ASSIGNED TASK —
Of all the entries below, retype only the lines from the one with "(fun _ _ e => match e with Unwind" through the one with "[] => Ret self", exactly as they appear.

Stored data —
⁂
(* ===== verification/Counter.v ===== *)
(** * The counter example

    The [main] of [coactor/examples/counter_server.rs] and of
    [coactor/examples/counter_client.rs], over the environment of the process; the
    counter itself is in [Actor].  What the counter answers counts, and the client
    prints what a counter answers. *)

From S2P Require Import Prelude Text Address Transport Session Runtime Actor Chat ChatClient.
From S2P Require Client Config S3Store Start.
From stdpp Require Import pretty.

(** [std::env::var]: a variable that is missing or not Unicode has none. *)
Abbreviation environment := (string -> option string).

(** The errors behind the [Box<dyn Error>]. *)
Inductive counter_error :=
| NoVariable (name : string)
| NoStore (e : S3Store.S3StoreConfigError)
| NotServed (e : Config.ServerError)
| NoClient (e : Client.ClientBuildError)
| NoAddress (e : ActorAddressError)
| NotOpened (e : OpenError)
| SessionError (e : SendError)
| NotUtf8.

Definition var (env : environment) (name : string) : result counter_error string := ok_or (NoVariable name) (env name).

(** ** The Server *)
Definition counter_builder (advertised : string) : Config.ServerBuilder :=
  Config.actor (Config.actor_config "counter")
    (Config.set_node_id "counter-server" (Config.set_advertised_endpoint advertised Config.server_builder)).

(** What [main] reads before it serves: its store, and the addresses. *)
Definition counter_settings (env : environment) : result counter_error (S3Store.S3CoordinationStore * string * string) :=
  try! bucket := var env "COACTOR_S3_BUCKET";
  let prefix := default "" (env "COACTOR_S3_PREFIX") in
  try! bind := var env "COACTOR_BIND";
  try! advertised := var env "COACTOR_ADVERTISED_ENDPOINT";
  try! store := map_err NoStore (S3Store.s3_new bucket prefix);
  Ok (store, bind, advertised).

Definition counter_server_main (env : environment) : proc Start.serveE (Start.outcome (result counter_error unit)) :=
  match counter_settings env with
  | Err e => Ret (Start.Returns (Err e))
  | Ok (_, bind, advertised) =>
      bind! served := Start.serve (counter_builder advertised) bind true;
      Ret match served with
          | Start.Returns r => Start.Returns (map_err NotServed r)
          | Start.Panics => Start.Panics
          | Start.Runs => Start.Runs
          end
  end.

(** ** The client *)

(** The [Client] of [main] is built, the address is valid. *)
Definition counter_prepare (env : environment) : result counter_error ActorAddress :=
  try! bucket := var env "COACTOR_S3_BUCKET";
  let prefix := default "" (env "COACTOR_S3_PREFIX") in
  try! _ := map_err NoStore (S3Store.s3_new bucket prefix);
  try! _ := map_err NoClient (Client.client_build Client.client_builder);
  map_err NoAddress (actor_address_new "counter" "counter-7").

Definition counter_client_main (env : environment) : proc talkE (result counter_error unit) :=
  match counter_prepare env with
  | Err e => Ret (Err e)
  | Ok address =>
      call! opened := OpenSession address;
      match opened with
      | Err e => Ret (Err (NotOpened e))
      | Ok _ =>
          call! sent := SessionSend "increment";
          match sent with
          | Err e => Ret (Err (SessionError e))
          | Ok _ =>
              call! received := SessionRecv;
              match received with
              | Some (Ok event) =>
                  match from_utf8 event with
                  | Some text => exec! PrintOut text; exec! ShutdownClient; Ret (Ok ())
                  | None => Ret (Err NotUtf8)
                  end
              | Some (Err error) => Ret (Err (SessionError error))
              | None => exec! PrintErr "the Session ended before an Event arrived"; exec! ShutdownClient; Ret (Ok ())
              end
          end
      end
  end.

(** ** What the counter answers *)

(** Who hears a counter: the answers in order, none of which it may fail to give. *)
Definition counter_monitor : monitor (handlerE (fun _ => Empty_set)) (list (SessionId * string)) :=
  Monitor (handlerE (fun _ => Empty_set)) (list (SessionId * string))
    (fun _ _ e => match e with Unwind | BroadcastEvent _ _ => False | _ => True end)
    (fun X heard e =>
       match e in handlerE _ X return X -> list (SessionId * string) -> Prop with
       | DeliverEvent _ sid msg => fun _ heard' => heard' = heard ++ [(sid, msg)]
       | UpgradeRuntime => fun alive heard' => alive = true /\ heard' = heard
       | _ => fun _ heard' => heard' = heard
       end).

Section counting.
Context (overflow_checks : bool).
#[local] Existing Instance counter_actor.

Definition count_message (ctx : MessageContext) (payload : string) (self : Counter) :=
  on_message (Actor := counter_actor overflow_checks) ctx payload self.

(** The counter handles one message after another. *)
Fixpoint count_messages (messages : list (MessageContext * string)) (self : Counter)
    : proc (handlerE (fun _ => Empty_set)) Counter :=
  match messages with
  | [] => Ret self
  | (ctx, payload) :: messages => bind! r := count_message ctx payload self; count_messages messages r.1
  end.

(** The answers that count from [v]. *)
Fixpoint counted (v : Z) (messages : list (MessageContext * string)) : list (SessionId * string) :=
  match messages with
  | [] => []
  | (ctx, _) :: messages => (handle_session_id (context_session ctx), pretty (v + 1)%Z) :: counted (v + 1) messages
  end.

Lemma count_message_wp ctx payload v heard :
  (0 <= v < U64_MAX)%Z ->
  wp counter_monitor heard (count_message ctx payload (MkCounter v)) (fun r heard' =>
    r.1 = MkCounter (v + 1) /\ heard' = heard ++ [(handle_session_id (context_session ctx), pretty (v + 1)%Z)]).
Proof.
  intros Hv. unfold count_message. cbn. rewrite (proj2 (Z.eqb_neq _ _)) by lia. rewrite andb_false_r.
  rewrite Z.mod_small by lia. cbn. split; [done |]. by intros r heard' ->.
Qed.

Lemma count_messages_wp messages v heard :
  (0 <= v)%Z -> (v + Z.of_nat (length messages) <= U64_MAX)%Z ->
  wp counter_monitor heard (count_messages messages (MkCounter v)) (fun self heard' =>
    self = MkCounter (v + Z.of_nat (length messages)) /\ heard' = heard ++ counted v messages).
Proof.
  revert v heard. induction messages as [| [ctx payload] messages IH]; intros v heard Hv Hl; cbn [count_messages counted].
  - cbn. by rewrite Z.add_0_r, app_nil_r.
  - cbn [length] in *. apply wp_bind. eapply wp_mono; [| apply count_message_wp; lia]. intros r heard' [-> ->].
    eapply wp_mono; [| apply IH; lia]. intros self heard' [-> ->]. rewrite <- app_assoc. split; [f_equal; lia | done].
Qed.

(** A counter counts: whatever the messages, their Sessions and the replies of the
    transport, it answers the Session of its [n]th message with [n] and nobody
    else, and does not panic before its [u64] is full. *)
Theorem counter_counts messages :
  (Z.of_nat (length messages) <= U64_MAX)%Z ->
  wp counter_monitor [] (count_messages messages (MkCounter 0)) (fun self heard =>
    value self = Z.of_nat (length messages) /\ heard = counted 0 messages).
Proof.
  intros Hl. eapply wp_mono; [| apply count_messages_wp; lia]. by intros self heard [-> ->].
Qed.
End counting.

(** When it is full, the next message panics if the program checks overflow, and
    otherwise starts again at 0. *)
Lemma full_counter ctx payload heard :
  ~ wp counter_monitor heard (count_message true ctx payload (MkCounter U64_MAX)) (fun _ _ => True) /\
  wp counter_monitor heard (count_message false ctx payload (MkCounter U64_MAX)) (fun r heard' =>
    r.1 = MkCounter 0 /\ heard' = heard ++ [(handle_session_id (context_session ctx), "0")]).
Proof.
  split; [by intros [[] _] |]. unfold count_message. cbn. split; [done |]. by intros r heard' ->.
Qed.

(** ** What the client prints *)
Section prints.
Context (n : N).

(** A Session to a counter whose answers, while they come, are [n]. *)
Definition counter_talk : monitor talkE (list string) :=
  Monitor talkE (list string)
    (fun _ _ e => match e with
                  | OpenSession a => a = MkActorAddress "counter" "counter-7"
                  | SessionSend msg => msg = "increment"
                  | _ => True
                  end)
    (fun X printed e =>
       match e in talkE X return X -> list string -> Prop with
       | PrintOut line => fun _ printed' => printed' = printed ++ [line]
       | SessionRecv => fun r printed' => printed' = printed /\ forall event, r = Some (Ok event) -> event = pretty n
       | _ => fun _ printed' => printed' = printed
       end).

Lemma pretty_go_ascii m s :
  Forall (fun b => (b < 128)%N) (byte_code <$> as_bytes s) ->
  Forall (fun b => (b < 128)%N) (byte_code <$> as_bytes (pretty_N_go m s)).
Proof.
  revert s. induction m as [m IH] using (well_founded_induction N.lt_wf_0). intros s Hs.
  destruct (decide (0 < m)%N) as [Hm | Hm].
  - rewrite pretty_N_go_step by done. apply IH; [apply N.div_lt; lia |]. constructor; [| done].
    assert (Hlt : (m `mod` 10 < 10)%N) by (by apply N.mod_lt).
    assert (Hd : Forall (fun d => (byte_code (pretty_N_char d) < 128)%N) (N.of_nat <$> seq 0 10)) by (vm_compute; repeat constructor).
    rewrite Forall_forall in Hd. apply Hd, list_elem_of_fmap. exists (N.to_nat (m `mod` 10)).
    rewrite N2Nat.id. split; [done |]. apply elem_of_seq. clear - Hlt. generalize dependent (m `mod` 10)%N. lia.
  - replace m with 0%N by lia. by rewrite pretty_N_go_0.
Qed.

Lemma from_utf8_pretty : from_utf8 (pretty n) = Some (pretty n).
Proof.
  unfold from_utf8. rewrite utf8_valid_ascii; [done |]. unfold pretty, pretty_N.
  case_decide; [repeat constructor |]. by apply pretty_go_ascii.
Qed.

(** The client asks its counter once and prints nothing but the answer: when it ends
    well it has printed the answer, or nothing because the Session had ended. *)
Theorem counter_client_prints (env : environment) :
  wp counter_talk [] (counter_client_main env) (fun r printed =>
    (r = Ok () -> printed = [pretty n] \/ printed = []) /\ (r <> Ok () -> printed = []) /\ r <> Err NotUtf8).
Proof.
  unfold counter_client_main. destruct (counter_prepare env) as [a | e] eqn:Hp.
  - assert (a = MkActorAddress "counter" "counter-7") as ->.
    { unfold counter_prepare in Hp. repeat (apply result_bind_ok in Hp as (? & _ & Hp)). by vm_compute in Hp; simplify_eq. }
    split; [done |]. intros [[] | e] p ->; [| done]. split; [done |]. intros [[] | e] p ->; [| done]. split; [done |].
    intros [[event | e] |] p [-> Hev]; cbn [wp]; [| done |].
    + rewrite (Hev event eq_refl), from_utf8_pretty. do 2 (split; [done |]; intros [] ? ->). by split; [left |].
    + do 2 (split; [done |]; intros [] ? ->). by split; [right |].
  - cbn. split; [done |]. split; [done |]. intros [= ->]. unfold counter_prepare in Hp.
    repeat (apply result_bind_err in Hp as [Hp | (? & _ & Hp)]);
      unfold var, map_err, ok_or in Hp; repeat case_match; by simplify_eq.
Qed.
End prints.

(** ** The Server *)

(** The Actor Type and the node id are always valid. *)
Lemma counter_server_valid advertised :
  is_ok (Config.validate (Config.core (counter_builder advertised))) = true.
Proof. by vm_compute. Qed.

(** Where the Server reads its settings without an error, the client does. *)
Lemma counter_client_prepares env s bind advertised :
  counter_settings env = Ok (s, bind, advertised) -> is_ok (counter_prepare env) = true.
Proof.
  unfold counter_settings, counter_prepare. intros H. apply result_bind_ok in H as (bucket & -> & H).
  cbn [result_bind]. apply result_bind_ok in H as (? & _ & H). apply result_bind_ok in H as (? & _ & H).
  apply result_bind_ok in H as (store & -> & _). by vm_compute.
Qed.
⁂
WORKED SOLUTION —
    (fun _ _ e => match e with Unwind | BroadcastEvent _ _ => False | _ => True end)
    (fun X heard e =>
       match e in handlerE _ X return X -> list (SessionId * string) -> Prop with
       | DeliverEvent _ sid msg => fun _ heard' => heard' = heard ++ [(sid, msg)]
       | UpgradeRuntime => fun alive heard' => alive = true /\ heard' = heard
       | _ => fun _ heard' => heard' = heard
       end).

Section counting.
Context (overflow_checks : bool).
#[local] Existing Instance counter_actor.

Definition count_message (ctx : MessageContext) (payload : string) (self : Counter) :=
  on_message (Actor := counter_actor overflow_checks) ctx payload self.

(** The counter handles one message after another. *)
Fixpoint count_messages (messages : list (MessageContext * string)) (self : Counter)
    : proc (handlerE (fun _ => Empty_set)) Counter :=
  match messages with
  | [] => Ret self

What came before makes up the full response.